Objective: To test the hypothesis that deuterium oxide (D2O) might induce endothelium-dependent and nitric oxide-mediated vasodilation by altering intracellular calcium concentration ([Ca2+]i) in vascular endothelial cells.
Design: The endothelium-dependent and nitric oxide-mediated regulation of vascular tone by D2O was first examined in perfused rat mesenteric arterial beds. Direct effects of D2O on [Ca2+]i in cultured vascular endothelial cells were then examined in order to elucidate a cellular mechanism for D2O-induced vasodilation.
Methods: Vascular reactivity was assayed by measuring the perfusion pressure of isolated rat mesenteric arterial beds. [Ca2+]i in cultured bovine and rat vascular endothelial cells was measured with the fura-2 fluorescence technique.

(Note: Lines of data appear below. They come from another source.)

(** * Youtube-Notes: the note-generation pipeline

    A shallow embedding of the four programs of the repository that make up
    the pipeline:

    - [get_transcript.py], the helper process that fetches a transcript;
    - [index.js], the Express route [GET /transcript];
    - [content.js], the page-context listener relaying a request to the
      backend;
    - [popup.js], the popup whose callback stores and renders the notes.

    Everything outside the repository (the transcript API, the shell behind
    [exec], [JSON.parse], the generative model, [fetch], the markdown
    renderer, the extension messaging layer) is a parameter of the model: a
    function giving the outcome of each call.  Strings are Rocq strings, their
    characters read as code points below 256. *)

From Stdlib Require Import String Ascii List Bool Arith Lia.
From stdpp Require Import base option gmap strings list fin_maps.

Local Open Scope string_scope.

(** ** JavaScript and Python values used by the programs *)

(** The line feed that [print] appends and that the prompt contains. *)
Definition nl : string := String (ascii_of_nat 10) EmptyString.

(** The double quote and the backslash, built from their codes. *)
Definition dquote : ascii := ascii_of_nat 34.
Definition backslash : ascii := ascii_of_nat 92.

(** A JavaScript object with the three properties the programs read and
    write.  [None] is a missing property ([undefined]); every property that is
    present holds a string. *)
Record Obj : Type := mkObj {
  notes : option string;
  videoId : option string;
  error : option string
}.

#[global] Instance Obj_eq_dec : EqDecision Obj.
Proof. solve_decision. Defined.

(** [{ error: msg }] *)
Definition error_obj (msg : string) : Obj :=
  {| notes := None; videoId := None; error := Some msg |}.

(** [{ notes: n, videoId: v }] *)
Definition notes_obj (n v : string) : Obj :=
  {| notes := Some n; videoId := Some v; error := None |}.

(** [{ notes: n }] *)
Definition notes_only_obj (n : string) : Obj :=
  {| notes := Some n; videoId := None; error := None |}.

(** Truthiness of a value that is [undefined]/[null] or a string: only a
    non-empty string is truthy. *)
Definition truthy (v : option string) : bool :=
  match v with
  | None => false
  | Some EmptyString => false
  | Some (String _ _) => true
  end.

(** [a || b] on such values, with a string on the right. *)
Definition js_or (a : option string) (b : string) : string :=
  match a with
  | Some (String c s) => String c s
  | _ => b
  end.

(** White space and line terminators that [String.prototype.trim] removes,
    among the code points below 256: TAB, LF, VT, FF, CR, SPACE and the
    no-break space. *)
Definition is_space (c : ascii) : bool :=
  let n := nat_of_ascii c in
  (((9 <=? n) && (n <=? 13)) || (n =? 32) || (n =? 160))%nat.

Fixpoint trim_start (s : string) : string :=
  match s with
  | String c r => if is_space c then trim_start r else s
  | EmptyString => EmptyString
  end.

(** Removes trailing white space: a character is dropped when it is white
    space and nothing but white space follows it. *)
Fixpoint trim_end (s : string) : string :=
  match s with
  | EmptyString => EmptyString
  | String c r =>
      match trim_end r with
      | EmptyString => if is_space c then EmptyString else String c EmptyString
      | r' => String c r'
      end
  end.

Definition trim (s : string) : string := trim_end (trim_start s).

(** ** A monad for handlers: state, exceptions and calls that never return

    A handler runs over a state [S] (what it has logged, sent or stored).  It
    completes normally, throws, or waits for ever on a callback or a promise
    that never settles. *)

Inductive Completion (A : Type) : Type :=
| Normal (a : A)
| Throws (exn : string)
| Never.
Arguments Normal {A} a.
Arguments Throws {A} exn.
Arguments Never {A}.

Definition Eff (S A : Type) : Type := S -> Completion A * S.

Definition ret {S A} (a : A) : Eff S A := fun s => (Normal a, s).

Definition bind {S A B} (m : Eff S A) (k : A -> Eff S B) : Eff S B :=
  fun s =>
    match m s with
    | (Normal a, s') => k a s'
    | (Throws e, s') => (Throws e, s')
    | (Never, s') => (Never, s')
    end.

Definition throw {S A} (e : string) : Eff S A := fun s => (Throws e, s).

Definition never {S A} : Eff S A := fun s => (Never, s).

Definition modify {S} (f : S -> S) : Eff S unit := fun s => (Normal tt, f s).

Definition get {S} : Eff S S := fun s => (Normal s, s).

(** [try { body } catch (e) { handler e }] *)
Definition try_catch {S A} (body : Eff S A) (handler : string -> Eff S A) : Eff S A :=
  fun s =>
    match body s with
    | (Throws e, s') => handler e s'
    | r => r
    end.

Declare Scope eff_scope.
Delimit Scope eff_scope with eff.
Notation "x <- m ;; k" := (bind m (fun x => k))
  (at level 100, m at next level, right associativity) : eff_scope.
Notation "m ;;; k" := (bind m (fun _ => k))
  (at level 100, right associativity) : eff_scope.

(** ** [get_transcript.py]: the helper process *)

Module Helper.

(** Lower-case hexadecimal digit of a number below 16, as [format(n, 'x')]. *)
Definition hex_digit (n : nat) : ascii :=
  if (n <? 10)%nat then ascii_of_nat (48 + n) else ascii_of_nat (87 + n).

(** What [json.dumps] (with its default [ensure_ascii=True]) writes for one
    character: the short escapes of the backslash, the quote, BS, FF, LF, CR
    and TAB; the character itself from SPACE to [~]; a [\u00xx] escape for
    every other code point below 256. *)
Definition escape_char (c : ascii) : string :=
  let n := nat_of_ascii c in
  if (n =? 92)%nat then String backslash (String backslash EmptyString)
  else if (n =? 34)%nat then String backslash (String dquote EmptyString)
  else if (n =? 8)%nat then String backslash "b"
  else if (n =? 12)%nat then String backslash "f"
  else if (n =? 10)%nat then String backslash "n"
  else if (n =? 13)%nat then String backslash "r"
  else if (n =? 9)%nat then String backslash "t"
  else if ((32 <=? n) && (n <=? 126))%nat then String c EmptyString
  else String backslash
         ("u00" +:+ String (hex_digit (n / 16)) (String (hex_digit (n mod 16)) EmptyString)).

Fixpoint escape (s : string) : string :=
  match s with
  | EmptyString => EmptyString
  | String c r => escape_char c +:+ escape r
  end.

(** [json.dumps(s)] for a string [s]. *)
Definition json_dumps (s : string) : string :=
  String dquote (escape s +:+ String dquote EmptyString).

(** An entry of the list [YouTubeTranscriptApi.get_transcript] returns; the
    script reads its ['text'] key only. *)
Record Entry : Type := mkEntry { text : string }.

(** Outcome of [YouTubeTranscriptApi.get_transcript(video_id)]: the list of
    entries in time order, or an exception with its [str(e)]. *)
Inductive ApiOutcome : Type :=
| Returns (transcript : list Entry)
| Raises (e : string).

(** What the parent process observes of the helper. *)
Record Process : Type := mkProcess {
  exit_code : nat;
  stdout : string;
  stderr : string
}.

(** [" ".join([entry['text'] for entry in transcript])] *)
Definition texts (transcript : list Entry) : string :=
  String.concat " " (map text transcript).

(** The script, run with [sys.argv = argv] over a transcript API.  Without a
    second argument, [sys.argv[1]] raises [IndexError] before the [try]: the
    interpreter prints a traceback (its last line is kept here) and exits
    with status 1. *)
Definition get_transcript_py
    (get_transcript : string -> ApiOutcome) (argv : list string) : Process :=
  match argv with
  | _ :: video_id :: _ =>
      match get_transcript video_id with
      | Returns transcript =>
          {| exit_code := 0;
             stdout := json_dumps (texts transcript) +:+ nl;
             stderr := EmptyString |}
      | Raises e =>
          {| exit_code := 1;
             stdout := EmptyString;
             stderr := "Error: " +:+ e +:+ nl |}
      end
  | _ =>
      {| exit_code := 1;
         stdout := EmptyString;
         stderr := "IndexError: list index out of range" +:+ nl |}
  end.

End Helper.

(** ** Decoding a JSON string literal

    The part of [JSON.parse] that the helper's output exercises: a document
    that is one string literal.  Characters from SPACE on stand for
    themselves, the quote ends the literal, and a backslash starts one of the
    escapes of the JSON grammar.  The result is [None] for a text that is not
    such a literal or that names a code point above 255. *)

Definition hex_value (c : ascii) : option nat :=
  let n := nat_of_ascii c in
  if ((48 <=? n) && (n <=? 57))%nat then Some (n - 48)
  else if ((97 <=? n) && (n <=? 102))%nat then Some (n - 87)
  else if ((65 <=? n) && (n <=? 70))%nat then Some (n - 55)
  else None.

Definition hex4 (a b c d : ascii) : option nat :=
  match hex_value a, hex_value b, hex_value c, hex_value d with
  | Some x, Some y, Some z, Some w => Some (((x * 16 + y) * 16 + z) * 16 + w)
  | _, _, _, _ => None
  end.

(** The character a one-letter escape stands for. *)
Definition simple_escape (e : ascii) : option ascii :=
  let n := nat_of_ascii e in
  if (n =? 34)%nat then Some dquote
  else if (n =? 92)%nat then Some backslash
  else if (n =? 47)%nat then Some "/"%char
  else if (n =? 98)%nat then Some (ascii_of_nat 8)
  else if (n =? 102)%nat then Some (ascii_of_nat 12)
  else if (n =? 110)%nat then Some (ascii_of_nat 10)
  else if (n =? 114)%nat then Some (ascii_of_nat 13)
  else if (n =? 116)%nat then Some (ascii_of_nat 9)
  else None.

(** Decodes the characters after the opening quote, up to the closing quote,
    which must end the text. *)
Fixpoint unescape (s : string) : option string :=
  match s with
  | EmptyString => None
  | String c r =>
      if Ascii.eqb c dquote then
        match r with EmptyString => Some EmptyString | String _ _ => None end
      else if Ascii.eqb c backslash then
        match r with
        | EmptyString => None
        | String e r1 =>
            match simple_escape e with
            | Some d => option_map (String d) (unescape r1)
            | None =>
                if Ascii.eqb e "u"%char then
                  match r1 with
                  | String h1 (String h2 (String h3 (String h4 r2))) =>
                      match hex4 h1 h2 h3 h4 with
                      | Some n =>
                          if (n <? 256)%nat
                          then option_map (String (ascii_of_nat n)) (unescape r2)
                          else None
                      | None => None
                      end
                  | _ => None
                  end
                else None
            end
        end
      else if (nat_of_ascii c <? 32)%nat then None
      else option_map (String c) (unescape r)
  end.

Definition parse_string_literal (s : string) : option string :=
  match s with
  | String c r => if Ascii.eqb c dquote then unescape r else None
  | EmptyString => None
  end.

(** The conversion of a string or [undefined] to a string, as a template
    literal [`${v}`] or a computed property key [[v]] does it. *)
Definition template (v : option string) : string :=
  match v with
  | Some s => s
  | None => "undefined"
  end.

(** ** [index.js]: the route [GET /transcript] *)

Module Server.

Local Open Scope eff_scope.

(** The repository documents the route twice.  The two listings differ in
    the object of the success response only: [res.json({ notes: summary })]
    in [AI_Notes_Chrome_Extension_Documentation.md] and
    [res.json({ notes: summary, videoId })] in the comprehensive
    documentation. *)
Inductive Listing : Type :=
| NotesOnly
| NotesAndVideoId.

(** What [exec(command, callback)] leads to: the callback is called with
    [(error, stdout, stderr)], [error] being [null] when the process exited
    with status 0; or the process never exits and the callback is never
    called ([exec] is given no options, hence no timeout). *)
Inductive ExecOutcome : Type :=
| ExecCallback (error : option string) (stdout stderr : string)
| ExecPending.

Results: D2O relaxed precontracted rat mesenteric arterial beds with an intact endothelium. This effect of D2O was either inhibited by N omega-nitro-L- arginine (a nitric oxide synthase inhibitor) or eliminated by the removal of endothelium. In cultured bovine aortic, rat aortic, and rat tail artery endothelial cells, D2O induced a biphasic increase in [Ca2+]i, with a characteristic initial transient increase followed by various patterns of sustained [Ca2+]i increase. The sustained phase was entirely dependent on the extracellular calcium entry.
Conclusions: A direct effect of D2O on [Ca2+]i in vascular endothelial cells may be responsible for the endothelium-dependent, presumably nitric oxide-mediated, vasodilation induced by D2O in precontracted vessels. From these results new mechanisms can be explored for the antihypertensive effect of D2O and new avenues can be developed to study the functional integrity of the endothelium-dependent regulation of the vascular tone.